## Work instruction:
From the first line of the entries below to the line with "with status valid and", give each line again exactly.

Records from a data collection
(** C1: a fresh instance with readsUntilValid = 3 that finds the chip ready
    (clock line low, data line low) on each poll: the first and the second
    [read] return false and leave the status init, the third returns true
    with status valid and the smoothed reading equal to the raw value that
    this third poll acquired. *)
Theorem three_polls_until_valid clk dat g b :
  ready_for 3 (SimpleHX711_new clk dat 3 g b) = true ->
  exists m1 m2 m3,
    read (SimpleHX711_new clk dat 3 g b) = Some (false, m1) /\
    _status (self m1) = init /\
    read m1 = Some (false, m2) /\
    _status (self m2) = init /\
    read m2 = Some (true, m3) /\
    _status (self m3) = valid /\
    _smoothedRaw (self m3) = _raw (self m3).
Proof.
  intros H.
  apply ready_for_S in H as [H0 H].
  destruct (read_ready _ H0) as (r1 & n1 & b1 & _ & _ & E1).
  rewrite recovered_not_timedOut in E1 by (cbn; discriminate).
  rewrite settled_below in E1 by (cbn; lia).
  cbn [fst snd] in E1. specialize (H _ _ E1).
  apply ready_for_S in H as [H1 H].
  destruct (read_ready _ H1) as (r2 & n2 & b2 & _ & _ & E2).
  rewrite recovered_not_timedOut in E2 by (cbn; discriminate).
  rewrite settled_below in E2 by (cbn; lia).
  cbn [fst snd] in E2. specialize (H _ _ E2).
  apply ready_for_S in H as [H2 _].
  destruct (read_ready _ H2) as (r3 & n3 & b3 & _ & _ & E3).
  rewrite recovered_not_timedOut in E3 by (cbn; discriminate).
  rewrite settled_reaching in E3 by (cbn; lia).
  cbn [fst snd] in E3.
  eexists _, _, _.
  split; [exact E1 |]. split; [reflexivity |].
  split; [exact E2 |]. split; [reflexivity |].
  split; [exact E3 |]. split; reflexivity.
Qed.

Lemma three_polls_until_valid_witness :
  exists m1 m2 m3,
    read (SimpleHX711_new 2 3 3 gain64 (sample_board 165 sample_10))
      = Some (false, m1) /\
    read m1 = Some (false, m2) /\
    read m2 = Some (true, m3) /\
    _status (self m3) = valid /\
    _smoothedRaw (self m3) = _raw (self m3).
Proof.
  destruct (three_polls_until_valid 2 3 gain64
              (sample_board 165 sample_10) eq_refl)
    as (m1 & m2 & m3 & E1 & _ & E2 & _ & E3 & Hs & Hr).
  exists m1, m2, m3. repeat split; assumption.
Defined.

(** C10: with readsUntilValid = 0, a poll that does a transfer returns true
    with status valid, and the smoothed reading is the smoothing update of
    its previous value with the raw value just acquired; it is not seeded
    from the raw value. *)
Theorem zero_threshold_smooths_at_once m :
  ready m = true ->
  _readsUntilValid (self m) = 0 ->
  0 <= _readCount (self m) ->
  exists m',
    read m = Some (true, m') /\
    _status (self m') = valid /\
    _smoothedRaw (self m') =
      smoothing (_raw (self m')) (_smoothedRaw (self m)) (_alpha (self m)).
Proof.
  intros H Hruv Hrc.
  destruct (read_ready _ H) as (r & now & b' & _ & _ & E).
  rewrite settled_steady in E.
  - cbn [fst snd] in E. eexists. split; [exact E |].
    cbn [self]. unfold recovered.
    destruct (status_eqb _ _); split; reflexivity.
  - unfold recovered. destruct (status_eqb _ _); cbn; lia.
Qed.

Lemma zero_threshold_smooths_at_once_witness :
  exists m',
    read steady_machine = Some (true, m') /\
    _status (self m') = valid /\
    _smoothedRaw (self m') = smoothing (_raw (self m')) 0 200.
Proof.
  apply (zero_threshold_smooths_at_once steady_machine).
  - reflexivity.
  - reflexivity.
  - cbn. lia.
Defined.

(** The inner operations of line 142 cannot overflow: only the
    subtraction and the final addition wrap. *)
Lemma smoothing_wraps raw sm alpha :
  in_u8 alpha ->
  smoothing raw sm alpha =
    wrap_i32 (sm + Z.quot (wrap_i32 (raw - sm)) 256 * alpha).
Proof.
  intros Ha. unfold smoothing, add32, mul32, quot32, sub32.
  pose proof (quot_256_range _ (wrap_i32_range (raw - sm))) as Hq.
  rewrite (wrap_i32_id (Z.quot _ 256)) by (unfold in_i32; lia).
  rewrite (wrap_i32_id (Z.quot _ 256 * alpha)); [reflexivity |].
  unfold in_i32, in_u8 in *. nia.
Qed.

(** C3: in steady state (counter at the threshold) a poll that does a
    transfer replaces the smoothed reading by
    smoothed + ((raw - smoothed) / 256) * alpha in 32-bit arithmetic, the
    truncating division coming before the multiplication; where neither
    the difference nor the sum overflows this is the formula over the
    integers, and for raw = 2560, smoothed = 0, alpha = 200 it is 2000. *)
Theorem steady_state_smoothing m :
  ready m = true ->
  _status (self m) <> timedOut ->
  _readsUntilValid (self m) <= _readCount (self m) ->
  in_u8 (_alpha (self m)) ->
  exists m',
    read m = Some (true, m') /\
    let raw := _raw (self m') in
    let sm := _smoothedRaw (self m) in
    let alpha := _alpha (self m) in
    _smoothedRaw (self m') =
      wrap_i32 (sm + Z.quot (wrap_i32 (raw - sm)) 256 * alpha) /\
    (in_i32 (raw - sm) -> in_i32 (sm + Z.quot (raw - sm) 256 * alpha) ->
     _smoothedRaw (self m') = sm + Z.quot (raw - sm) 256 * alpha) /\
    (raw = 2560 -> sm = 0 -> alpha = 200 -> _smoothedRaw (self m') = 2000).
Proof.
  intros H Hs Hc Ha.
  destruct (read_ready _ H) as (r & now & b' & _ & _ & E).
  rewrite recovered_not_timedOut in E by assumption.
  rewrite settled_steady in E by (cbn; lia).
  cbn [fst snd] in E. eexists. split; [exact E |].
  cbn [self _raw _smoothedRaw set_status set_smoothedRaw
       set_conversionStartTime set_raw set_timestamp _alpha].
  split; [apply smoothing_wraps; assumption |].
  split.
  - intros Hd Hsum. apply smoothing_exact; assumption.
  - intros -> -> ->. reflexivity.
Qed.

Lemma steady_state_smoothing_witness :
  exists m',
    read steady_machine = Some (true, m') /\
    _raw (self m') = 2560 /\
    _smoothedRaw (self m') = 2000.
Proof.
  destruct (steady_state_smoothing steady_machine) as (m' & E & _ & _ & H).
  - reflexivity.
  - cbn. discriminate.
  - cbn. lia.
  - cbn. unfold in_u8. lia.
  - assert (Hraw : _raw (self m') = 2560).
    { vm_compute in E. injection E as <-. reflexivity. }
    exists m'. split; [exact E |]. split; [exact Hraw |].
    apply H; [exact Hraw | reflexivity | reflexivity].
Defined.

(** ** Time-out and recovery *)

(** C2, as stated, fails: when the chip stops answering after one good
    conversion, the second poll times out and the third poll, which finds
    the data line still high, reports timedOut again and leaves the
    counter at 1; it resets neither. *)
Lemma timedOut_next_poll_counterexample :
  ~ (forall m0 m1 res m2,
       read m0 = Some (true, m1) -> _status (self m1) = timedOut ->
       read m1 = Some (res, m2) ->
       _readCount (self m2) = 0 /\ _status (self m2) = init).
Proof.
  intros H.
  pose (m0 := after_first_read stalled_board).
  pose (m1 := match read m0 with Some (_, m) => m | None => m0 end).
  pose (m2 := match read m1 with Some (_, m) => m | None => m1 end).
  assert (E : _readCount (self m2) = 0 /\ _status (self m2) = init).
  { apply (H m0 m1 true m2); vm_compute; reflexivity. }
  assert (E' : _readCount (self m2) = 1 /\ _status (self m2) = timedOut)
    by (vm_compute; split; reflexivity).
  destruct E as [E _], E' as [E' _]. rewrite E' in E. discriminate E.
Qed.

(** C2, amended: after a poll that set timedOut, what the next poll does
    depends on the lines.  If it finds both low it does a transfer that
    starts from status init and counter 0, so that it ends with the counter
    at 1 (0 when the threshold is 0) and with status init if the threshold
    exceeds 1, valid otherwise.  If it finds the clock line high the status
    becomes poweredDown; if it finds the data line high the status stays
    timedOut; in both cases the counter is unchanged. *)
Theorem timedOut_next_poll m :
  _status (self m) = timedOut ->
  exists res m',
    read m = Some (res, m') /\
    if ready m then
      (exists r now,
         (res, self m') =
         settled (set_conversionStartTime now
                    (set_raw r
                       (set_timestamp (_conversionStartTime (self m))
                          (set_readCount 0 (set_status init (self m))))))) /\
      _readCount (self m') = (if 0 <? _readsUntilValid (self m) then 1 else 0) /\
      _status (self m') = (if 1 <? _readsUntilValid (self m) then init else valid)
    else if clk_level m then
      _status (self m') = poweredDown /\
      _readCount (self m') = _readCount (self m)
    else
      _status (self m') = timedOut /\
      _readCount (self m') = _readCount (self m).
Proof.
  intros Hs.
  destruct (ready m) eqn:Hr.
  - destruct (read_ready _ Hr) as (r & now & b' & _ & _ & E).
    unfold recovered in E. rewrite Hs in E. cbn [status_eqb] in E.
    eexists _, _. split; [exact E |]. cbn [self]. split.
    + exists r, now. now destruct (settled _).
    + unfold settled.
      cbn [_readCount _readsUntilValid set_conversionStartTime set_raw
           set_timestamp set_readCount set_status].
      change (wrap_u8 (0 + 1)) with 1.
      destruct (Z.ltb_spec 0 (_readsUntilValid (self m))) as [H0 | H0];
        destruct (Z.ltb_spec 1 (_readsUntilValid (self m))) as [H1 | H1];
        try lia; split; reflexivity.
  - unfold ready in Hr. destruct (clk_level m) eqn:Hc.
    + rewrite (read_poweredDown m Hc). eexists _, _.
      split; [reflexivity |]. split; reflexivity.
    + destruct (data_level m) eqn:Hd; [| discriminate Hr].
      rewrite (read_busy m Hc Hd). cbv zeta.
      destruct (500 <=? _); eexists _, _; (split; [reflexivity |]);
        cbn [self]; split; try reflexivity; exact Hs.
Qed.

Lemma timedOut_next_poll_witness :
  exists res m',
    read (after_first_read replugged_board) = Some (res, m') /\
    _readCount (self m') = 1 /\ _status (self m') = init.
Proof.
  destruct (timedOut_next_poll (after_first_read replugged_board) eq_refl)
    as (res & m' & E & H).
  exists res, m'. split; [exact E |].
  change (ready (after_first_read replugged_board)) with true in H.
  destruct H as (_ & Hc & Hst). split; [exact Hc | exact Hst].
Defined.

## Response area:
(** C1: a fresh instance with readsUntilValid = 3 that finds the chip ready
    (clock line low, data line low) on each poll: the first and the second
    [read] return false and leave the status init, the third returns true
    with status valid and the smoothed reading equal to the raw value that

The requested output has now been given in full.